For sensitive applications in medical, sensors, or criticial energy, migration and extractables matter. We maintain a tight raw material register, using only established, well-characterized suppliers. Every certificate of analysis for incoming resin and solvent matches internal standards for purity and processability. Our film’s low-extractable nature helps downstream users pass their own safety audits—something traced at every shipping stage.
Keeping up with market demands requires more than legacy knowledge. We invest in new monitoring sensors for thickness, surface chemistry control, and online visual inspection. Detecting surface flaws or microbubbles at the casting stage reduces rework days later. Production teams tweak solvent blends and casting line temperatures for sharper throughput and crisper web control. Each change is logged—successes, failures, unexpected results—fueling a feedback loop that translates to higher yield and fewer surprise issues for our customers.
Process adjustments often come directly from end-user challenges. For example, increased demand for matte surface or ultra-flatness led us to develop improved web tension stabilization and a multi-stage drying tunnel. These upgrades filtered back to legacy product lines, enhancing the base performance and reducing operator handling errors. Continuous training of production staff, not just automation, prevents skill drift and ensures pride in every finished roll.

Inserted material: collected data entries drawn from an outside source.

(** * car_valuation_automation: config-driven multi-site validation

    A shallow embedding of [car_valuation_automation.py]: the table of site
    flows, the flow executor ([_execute_action], [search_registration]), the
    field extractor ([get_vehicle_details]), the validator
    ([validate_registration]), the aggregation loop of [main], the two
    loaders of [DataHandler], the report of [TestReporter] and the
    [BrowserManager] context around the run.

    Python text is modelled by [string], one [ascii] per code point, so the
    texts covered are those whose code points are below 256; the character
    tables of [re] and [str.strip] are written out for that range.  The
    browser is an interface ([WebDriver]) over an abstract session state;
    every operation of it may succeed or raise. *)

From Stdlib Require Import Ascii String.
From stdpp Require Import base strings list gmap pretty.

Open Scope string_scope.
Open Scope Z_scope.

(** ** Python values, exceptions and effects *)

(** A locator is the pair (strategy, selector) handed to Selenium. *)
Definition locator : Type := string * string.

(** The dynamically typed values that occur in the cells of the
    expected-data table and in result rows.  A float is kept as its
    [repr], which is all that [str] needs. *)
Inductive pyval :=
| VInt (z : Z)
| VFloat (repr : string)
| VStr (s : string).

Global Instance pyval_eq_dec : EqDecision pyval.
Proof. solve_decision. Defined.

(** The values of a step dictionary: text or a locator tuple. *)
Inductive step_value :=
| SStr (s : string)
| SLoc (l : locator).

Global Instance step_value_eq_dec : EqDecision step_value.
Proof. solve_decision. Defined.

(** The exceptions (all subclasses of [Exception]) that the program can
    meet.  [TimeoutException] is a subclass of [WebDriverException]. *)
Inductive exn :=
| WebDriverException (msg : string)
| TimeoutException (msg : string)
| KeyError (key : string)
| PyException (cls msg : string).

(** [isinstance(e, WebDriverException)] *)
Definition is_WebDriverException (e : exn) : bool :=
  match e with
  | WebDriverException _ | TimeoutException _ => true
  | KeyError _ | PyException _ _ => false
  end.

(** [isinstance(e, Exception)] *)
Definition is_Exception (e : exn) : bool := true.

(** A call either returns a value or raises; the session state survives
    both ways. *)
Inductive outcome (S A : Type) :=
| Ok (a : A) (s : S)
| Raise (e : exn) (s : S).
Arguments Ok {S A} a s.
Arguments Raise {S A} e s.

Definition M (S A : Type) : Type := S → outcome S A.

Definition ret {S A} (a : A) : M S A := λ s, Ok a s.
Definition raise {S A} (e : exn) : M S A := λ s, Raise e s.
Definition bind {S A B} (m : M S A) (k : A → M S B) : M S B :=
  λ s, match m s with
       | Ok a s' => k a s'
       | Raise e s' => Raise e s'
       end.

(** [try: body  except cls as e: handler e] *)
Definition try_except {S A} (body : M S A) (cls : exn → bool)
    (handler : exn → M S A) : M S A :=
  λ s, match body s with
       | Ok a s' => Ok a s'
       | Raise e s' => if cls e then handler e s' else Raise e s'
       end.

Global Instance M_ret {S} : MRet (M S) := λ A a, ret a.
Global Instance M_bind {S} : MBind (M S) := λ A B k m, bind m k.

(** [for x in l: acc = body x acc] *)
Fixpoint for_fold {S A B} (l : list A) (acc : B) (body : A → B → M S B)
    : M S B :=
  match l with
  | [] => ret acc
  | x :: l' => acc' ← body x acc; for_fold l' acc' body
  end.

(** [d[k]] on a dictionary with string keys. *)
Definition getitem {S V} (d : gmap string V) (k : string) : M S V :=
  match d !! k with
  | Some v => ret v
  | None => raise (KeyError k)
  end.

Definition as_locator {S} (v : step_value) : M S locator :=
  match v with
  | SLoc l => ret l
  | _ => raise (PyException "TypeError" "locator expected")
  end.

Definition as_str {S} (v : step_value) : M S string :=
  match v with
  | SStr s => ret s
  | _ => raise (PyException "AttributeError" "format")
  end.

(** ** The browser interface *)

Definition element : Type := string.

(** The expected conditions the program waits on. *)
Inductive condition :=
| element_to_be_clickable (loc : locator)
| presence_of_element_located (loc : locator)
| visibility_of_element_located (loc : locator).

(** What the program asks of Selenium and of the clock.
    [wait_until t c] is [WebDriverWait(driver, t).until(c)]. *)
Class WebDriver (S : Type) := {
  driver_get : string → M S unit;
  wait_until : Z → condition → M S element;
  element_clear : element → M S unit;
  element_send_keys : element → string → M S unit;
  element_click : element → M S unit;
  element_text : element → M S string;
  service_is_connectable : M S bool;
  save_screenshot : string → M S bool;
  time_sleep : Z → S → S
}.

(** ** Configuration *)

Definition By_CSS_SELECTOR : string := "css selector".
Definition By_ID : string := "id".

(** A step of a search flow: a dictionary from key to value. *)
Definition flow_step : Type := gmap string step_value.

Record details_config := {
  details_model : locator;
  details_year : locator
}.

Record site_config := {
  base_url : string;
  search_flow : list flow_step;
  details : details_config
}.

Definition newline : string := String "010"%char "".

Definition motorway : site_config := {|
  base_url := "https://motorway.co.uk/";
  search_flow := [
    {[ "action" := SStr "input";
       "locator" := SLoc (By_CSS_SELECTOR, "input#vrm-input");
       "keys" := SStr ("{registration}" +:+ newline) ]};
    {[ "wait_for" := SLoc (By_CSS_SELECTOR, "h1.HeroVehicle__title") ]}
  ];
  details := {|
    details_model := (By_CSS_SELECTOR, "h1.HeroVehicle__title");
    details_year := (By_CSS_SELECTOR, "ul.HeroVehicle__details li:first-child")
  |}
|}.

Definition autotrader : site_config := {|
  base_url := "https://www.autotrader.co.uk/";
  search_flow := [
    {[ "action" := SStr "click";
       "locator" := SLoc (By_CSS_SELECTOR, "button[data-testid='toggle-button']") ]};
    {[ "action" := SStr "input";
       "locator" := SLoc (By_ID, "registration");
       "keys" := SStr "{registration}" ]};
    {[ "action" := SStr "click";
       "locator" := SLoc (By_CSS_SELECTOR, "button[data-testid='search-button']") ]};
    {[ "wait_for" := SLoc (By_CSS_SELECTOR, "h1[data-testid='search-title']") ]}
  ];
  details := {|
    details_model := (By_CSS_SELECTOR, "h1[data-testid='search-title']");
    details_year := (By_CSS_SELECTOR, "li[data-testid='spec-year']")
  |}
|}.

Definition confused : site_config := {|
  base_url := "https://www.confused.com/car-insurance/your-car";
  search_flow := [
    {[ "action" := SStr "input";
       "locator" := SLoc (By_ID, "Auto_Reg");
       "keys" := SStr "{registration}" ]};
    {[ "action" := SStr "click";
       "locator" := SLoc (By_ID, "btnGetCarDetails") ]};
    {[ "wait_for" := SLoc (By_CSS_SELECTOR, "div.vehicle-details") ]}
  ];
  details := {|
    details_model := (By_CSS_SELECTOR, "span.vehicle-model");
    details_year := (By_CSS_SELECTOR, "span.vehicle-year")
  |}
|}.

(** The table of sites.  [main] iterates it in insertion order, so it is an
    association list; a Python dictionary holds each key once. *)
Definition WEBSITE_CONFIGS : list (string * site_config) :=
  [ ("motorway", motorway); ("autotrader", autotrader); ("confused", confused) ].

Fixpoint dict_lookup {V} (d : list (string * V)) (k : string) : option V :=
  match d with
  | [] => None
  | (k', v) :: d' => if decide (k' = k) then Some v else dict_lookup d' k
  end.

Definition dict_keys {V} (d : list (string * V)) : list string := d.*1.

(** [CONFIG["TIMEOUT"]] and [CONFIG["RETRIES"]] *)
Definition TIMEOUT : Z := 30.
Definition RETRIES : nat := 2.

(** ** String helpers *)

Definition code (c : ascii) : Z := Z.of_nat (nat_of_ascii c).

(** [str.isspace] on the code points below 256. *)
Definition is_space (c : ascii) : bool :=
  let n := code c in
  ((9 <=? n) && (n <=? 13)) || ((28 <=? n) && (n <=? 32))
  || (n =? 133) || (n =? 160).

Fixpoint lstrip (s : string) : string :=
  match s with
  | EmptyString => EmptyString
  | String c s' => if is_space c then lstrip s' else s
  end.

Fixpoint rstrip (s : string) : string :=
  match s with
  | EmptyString => EmptyString
  | String c s' =>
      match rstrip s' with
      | EmptyString => if is_space c then EmptyString else String c EmptyString
      | r => String c r
      end
  end.

(** [s.strip()] *)
Definition strip (s : string) : string := rstrip (lstrip s).

(** [s.replace(a, b)] for one-character [a] and [b]. *)
Fixpoint replace (a b : ascii) (s : string) : string :=
  match s with
  | EmptyString => EmptyString
  | String c s' => String (if decide (c = a) then b else c) (replace a b s')
  end.

(** [template.format(registration=registration)] for a template whose only
    braces are [{registration}] fields, as all the templates of
    [WEBSITE_CONFIGS] are.  [skip] counts the characters of a field still
    to be passed over. *)
Fixpoint format_from (skip : nat) (template registration : string) : string :=
  match template with
  | EmptyString => EmptyString
  | String c rest =>
      match skip with
      | S k => format_from k rest registration
      | O =>
          if String.prefix "{registration}" template
          then registration +:+ format_from 13 rest registration
          else String c (format_from 0 rest registration)
      end
  end.

Definition format (template registration : string) : string :=
  format_from 0 template registration.

(** ** The retry decorator

    [retry(exceptions, tries, delay, backoff)] of the [retry] package, for
    a non-negative [tries]: call [f]; when it raises one of [exceptions],
    count the attempt, re-raise if none is left, else sleep [delay] and
    multiply it by [backoff].  With [tries = 0] the loop body never runs
    and the call returns [None]. *)
Fixpoint retry {S} `{WebDriver S} {A} (exceptions : exn → bool) (tries : nat)
    (delay backoff : Z) (f : M S A) : M S (option A) :=
  match tries with
  | O => ret None
  | S n =>
      λ s, match f s with
           | Ok a s' => Ok (Some a) s'
           | Raise e s' =>
               if exceptions e then
                 match n with
                 | O => Raise e s'
                 | S _ => retry exceptions n (delay * backoff) backoff f
                            (time_sleep delay s')
                 end
               else Raise e s'
           end
  end.

(** Truth value of what a decorated function returns. *)
Definition truthy (v : option bool) : bool := default false v.

(** ** WebsiteValidator *)

Record WebsiteValidator := {
  config : site_config;
  wait : Z
}.

(** [WebsiteValidator(driver, website_config)] *)
Definition WebsiteValidator_init (website_config : site_config)
    : WebsiteValidator :=
  {| config := website_config; wait := TIMEOUT |}.

Section Validator.
Context {S : Type} `{WebDriver S}.

Definition _execute_action (self : WebsiteValidator) (step : flow_step)
    (registration : string) : M S unit :=
  action ← getitem step "action";
  if decide (action = SStr "input") then
    loc ← getitem step "locator" ≫= as_locator;
    element ← wait_until self.(wait) (element_to_be_clickable loc);
    element_clear element;;
    keys ← getitem step "keys" ≫= as_str;
    element_send_keys element (format keys registration)
  else
    action ← getitem step "action";
    if decide (action = SStr "click") then
      loc ← getitem step "locator" ≫= as_locator;
      element ← wait_until self.(wait) (element_to_be_clickable loc);
      element_click element
    else if decide (is_Some (step !! "wait_for")) then
      loc ← getitem step "wait_for" ≫= as_locator;
      wait_until self.(wait) (presence_of_element_located loc);;
      mret tt
    else mret tt.

(** The body of [search_registration], before decoration. *)
Definition search_registration_body (self : WebsiteValidator)
    (registration : string) : M S bool :=
  try_except
    (driver_get self.(config).(base_url);;
     for_fold self.(config).(search_flow) tt
       (λ step _, _execute_action self step registration);;
     mret true)
    is_WebDriverException
    (λ e, mret false).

In our own lab, we run independent shock and flex testing on each new lot before shipment. Field failures teach us more than routine conformance checks ever could. Every shipping discrepancy, warp, or curl leads to investigation and, if needed, iterative process modification. This “listen and apply” approach means better yield for end users, steadier supply-chain reliability, and more robust customer relationships.

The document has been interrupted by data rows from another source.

Lemma insert_by_sorted m l : StronglySorted key_le l → StronglySorted key_le (insert_by m l).
Proof.
  induction 1 as [|x l Hl IH Hx]; simpl; [by repeat constructor|].
  destruct (Z.ltb_spec (key m) (key x)).
  - constructor; [by constructor|]. constructor; [unfold key_le; lia|].
    eapply Forall_impl; [exact Hx|]. unfold key_le. intros y Hy. lia.
  - constructor; [done|]. apply List.Forall_forall. intros y Hy.
    apply (Permutation_in y (Permutation_sym (insert_by_Permutation m l))) in Hy as [<-|Hy]; [unfold key_le; lia|].
    rewrite List.Forall_forall in Hx. by apply Hx.
Qed.

Lemma sort_by_gen l acc :
  StronglySorted key_le acc →
  StronglySorted key_le (fold_left (λ acc m, insert_by m acc) l acc) ∧
  Permutation (l ++ acc) (fold_left (λ acc m, insert_by m acc) l acc).
Proof.
  revert acc. induction l as [|x l IH]; intros acc Hacc; simpl; [done|].
  destruct (IH (insert_by x acc) (insert_by_sorted x acc Hacc)) as [Hs Hp]. split; [done|].
  etransitivity; [|exact Hp]. etransitivity; [apply Permutation_middle|].
  apply Permutation_app_head, insert_by_Permutation.
Qed.

Lemma sort_by_sorted l : StronglySorted key_le (sort_by l).
Proof. apply (sort_by_gen l []). constructor. Qed.

Lemma sort_by_Permutation l : Permutation l (sort_by l).
Proof. rewrite <- (app_nil_r l) at 1. apply (sort_by_gen l []). constructor. Qed.

Lemma In_sort_by x l : In x (sort_by l) ↔ In x l.
Proof. split; apply Permutation_in; [symmetry|]; apply sort_by_Permutation. Qed.
End Sort.

#[export] Hint Resolve filter_all filter_none : py_list.
#[export] Hint Rewrite @filter_idemp @fold_left_snoc : py_rw.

Having supplied PPS cast film for decades, the lessons never get old. Attention to detail, honest feedback loops, and owning up to flaws ensure trust. Partnership goes beyond transactions; engineers share true feedback, rough samples, and application problems. We learn and adapt, steering resources into areas that cut users’ headaches and drive better results over thousands of installations.
We avoid cutting corners on process quality or materials: every shortcut turns into a pain point for clients down the road. Each improvement, even when invisible to the end user, reduces the risk of “unknown unknowns.” This attitude creates partnerships that last, not just orders that meet a contract minimum.
Emerging uses for 60 μm PPS cast film appear every year. From lightweight electric power assemblies to barrier films in energy storage and custom wrap applications, customers share their visions—sometimes impossible at first, but made practical through film reliability. We keep one eye on next-generation electronics, the other tracking regulatory shifts, to ensure performance keeps pace with demand.
Questions never stop. As design cycles shrink, and the margin for error narrows, reliability of input film stays critical. We stand ready to answer with real-world experience, technical insight, and a proven record of continuous supply, minimal rework, and field-tested results. Our 60 μm PPS cast film continues to win new converts not through slogans but demonstrated value, batch after batch, through honest partnership and daily commitment to quality in every roll shipped.